Los materiales han cambiado desde que André Jackes Garnerin se lanzara con una tela de seda rodeada por un armazón en 1797: “El equipo que tenemos ahora no es, para nada, el equipo que había hace cuarenta años. Es muy difícil tener un accidente: a mi instructor de túnel de viento, al salir del avión, le dieron un rodillazo. Se desmayó y su campana se abrió automáticamente con un dispositivo que se llama cypress. Aunque te desmayes tu campana se va a abrir”.
Sin embargo, las cifras siguen ahí. El maldito y querido riesgo sigue ahí: “Por desgracia, cuando llevas tiempo en el deporte, tienes amigos o conocidos cercanos que han tenido un accidente que ha sido fatal. Yo tuve uno con el que podría haber perdido la vida. Pero tuve suerte y mi experiencia me hizo poder salvarme”, lamenta Alex.
Y la pregunta del millón: ¿no tienen miedo? El miedo es el salvavidas de aquellos que ostentan el superpoder de volar. Es la diferencia entre el inconsciente y el cuerdo. Y, lamentablemente, a veces, la distinción entre los vivos y los muertos: “Tenía amigos que los veía y decía joder, macho, no tienes miedo y ahora ya no están”, comenta Blay junior.
Una opinión que Alex Villar subraya: “El miedo es necesario y muy importante en este deporte. Es lo que te mantiene alerta y te hace estar concentrado para que todo salga bien. La confianza es muy peligrosa”.
Tan peligrosa como los deportes de su corazón. La de estos “locos” que saltan a más de mil metros desde un avión. La de los que se meten en un traje de alas y sortean pinares a 200 kilómetros por hora. La de los que no entienden su vida sin volar, pero que en algún momento tendrán que hacerlo.
Los que viven su vida con intensidad. Quizá porque no sepan hacerlo de otra forma. Quizá porque el peaje para vivir una vida “normal” sea más caro que adaptar su pasión al paso de los años. Sin embargo, la edad no perdona.
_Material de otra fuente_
(** * ipsw: [idev img sign] — personalize a Developer Disk Image

    A shallow embedding of [cmd/ipsw/cmd/idev/idev_img_sign.go] and the
    proofs of the properties its specification states.

    The command is a straight-line orchestration of external collaborators
    (the file system, the disk-image mounter, the plist parser, the signing
    service).  The collaborators are taken as a record of oracles; every call
    the command makes is appended, with its result, to a trace.  Go's [return]
    and [defer] are modelled by a small monad whose state carries the trace
    and the stack of deferred closures of the running function. *)

From Stdlib Require Import ZArith NArith List String Ascii DecimalString DecimalN.
From Stdlib Require Import Strings.Byte.
From stdpp Require Import gmap strings list fin_maps.

Open Scope string_scope.
Open Scope list_scope.

(** ** Go values *)

(** [uint64] flag values: no arithmetic is done on them, they are only
    compared with zero, formatted and stored. *)
Abbreviation uint64 := N (only parsing).

Abbreviation bytes := (list byte) (only parsing).

(** [time.Duration]: a count of nanoseconds. *)
Abbreviation Duration := Z (only parsing).

Definition Second : Duration := 1000000000%Z.

(** [os.FileMode] bits, as the octal literals of the source. *)
Definition perm_0750 : N := (7 * 64 + 5 * 8 + 0)%N.
Definition perm_0644 : N := (6 * 64 + 4 * 8 + 4)%N.

(** *** Errors

    A non-nil Go [error] value.  [wrapError] is what [fmt.Errorf] builds for
    a format with a [%w] verb (the finished message and the wrapped cause),
    [errorString] what it builds otherwise.  [PathError] is the error type of
    package [os]. *)
Inductive errval : Type :=
| ErrNotExist
| errorString (s : string)
| wrapError (msg : string) (err : errval)
| PathError (Op Path : string) (Err : errval).

(** The Go interface type [error]: [None] is [nil]. *)
Abbreviation error := (option errval) (only parsing).

#[global] Instance errval_eq_dec : EqDecision errval.
Proof. solve_decision. Defined.

(** The [Error() string] method. *)
Fixpoint Error (e : errval) : string :=
  match e with
  | ErrNotExist => "file does not exist"
  | errorString s => s
  | wrapError msg _ => msg
  | PathError op path err => op +:+ " " +:+ path +:+ ": " +:+ Error err
  end.

(** [errors.Is]: walk the [Unwrap] chain looking for [target]. *)
Fixpoint errors_Is_val (e target : errval) : bool :=
  if decide (e = target) then true
  else match e with
       | wrapError _ err => errors_Is_val err target
       | PathError _ _ err => errors_Is_val err target
       | _ => false
       end.

Definition errors_Is (err : error) (target : errval) : bool :=
  match err with
  | None => false
  | Some e => errors_Is_val e target
  end.

(** [fmt.Errorf(msg)] with no verb. *)
Definition fmt_Errorf (msg : string) : errval := errorString msg.

(** [fmt.Errorf(prefix + "%w", err)]: [prefix] is the formatted text that
    precedes the [%w] verb. *)
Definition fmt_Errorf_w (prefix : string) (err : errval) : errval :=
  wrapError (prefix +:+ Error err) err.

(** [%d] of an unsigned integer: its decimal rendering. *)
Definition fmt_d (n : uint64) : string :=
  NilEmpty.string_of_uint (N.to_uint n).

(** *** The identity map

    [map[string]any]: the dynamic values the program can store. *)
Inductive any : Type :=
| any_uint64 (n : uint64)
| any_string (s : string)
| any_bool (b : bool).

(** apex/log levels. *)
Inductive Level : Type :=
| DebugLevel | InfoLevel | WarnLevel | ErrorLevel | FatalLevel.

(** ** The monad of a running Go function *)

Section GoFunction.

(** The type of the observable calls. *)
Context {E : Type}.

(** The frame of a running function: what has happened so far and the
    closures registered with [defer], most recent first.  A deferred closure
    of this program returns nothing, so it is a transformer of the trace. *)
Record Frame : Type := {
  events : list E;
  defers : list (list E → list E);
}.

(** A statement either falls through to the next one with a value, or
    executes [return]. *)
Inductive outcome (A : Type) : Type :=
| Next (a : A)
| Return (r : error).

Definition M (A : Type) : Type := Frame → outcome A * Frame.

Definition ret {A} (a : A) : M A := fun s => (Next A a, s).

Definition bind {A B} (m : M A) (k : A → M B) : M B :=
  fun s =>
    match m s with
    | (Next _ a, s') => k a s'
    | (Return _ r, s') => (Return B r, s')
    end.

Definition return_ {A} (r : error) : M A := fun s => (Return A r, s).

(** Ask an oracle for its answer on the trace so far, and record the call. *)
Definition perform {A} (ask : list E → A) (ev : A → E) : M A :=
  fun s =>
    let a := ask (events s) in
    (Next A a, {| events := events s ++ [ev a]; defers := defers s |}).

(** A call with no result. *)
Definition emit (ev : E) : M unit :=
  fun s => (Next unit tt, {| events := events s ++ [ev]; defers := defers s |}).

(** [defer f]. *)
Definition defer (f : list E → list E) : M unit :=
  fun s => (Next unit tt, {| events := events s; defers := f :: defers s |}).

(** Run the deferred closures, most recent first. *)
Definition run_defers (ds : list (list E → list E)) (t : list E) : list E :=
  fold_left (fun t d => d t) ds t.

(** Call a function body on the trace [t]: run it in a fresh frame, then its
    deferred closures; the result is what the body returned. *)
Definition call {A} (body : M A) (t : list E) : outcome A * list E :=
  let '(o, s) := body {| events := t; defers := [] |} in
  (o, run_defers (defers s) (events s)).

(** A closure [func() { ... }] as a deferred action. *)
Definition closure (body : M unit) : list E → list E :=
  fun t => snd (call body t).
Envejecer es el agonizante camino al patíbulo para las aficiones de aquellos que no saben quedarse en casa (de ello se salvarán los amantes de la lectura, los cinéfilos y los parroquianos del bar). Quizá entonces sea el momento en el que María Nicolás reconduzca, finalmente, su tiempo libre al ajedrez. Pero la retirada, desde dentro, no parece una opción: “Estuve saltando en California y veía a gente de 80 años saltando. Al final no hay un límite de edad siempre y cuando seas consciente de tus limitaciones. Tampoco hace falta tener un físico específico para practicar este deporte: conozco a un saltador al que habían operado de un tumor cerebral y tenía paralizado medio cuerpo. Y, aun así, conseguía, con entrenamiento en túnel, caer estable y abrir la campana”. Parece que el ajedrez nunca va a ser una opción.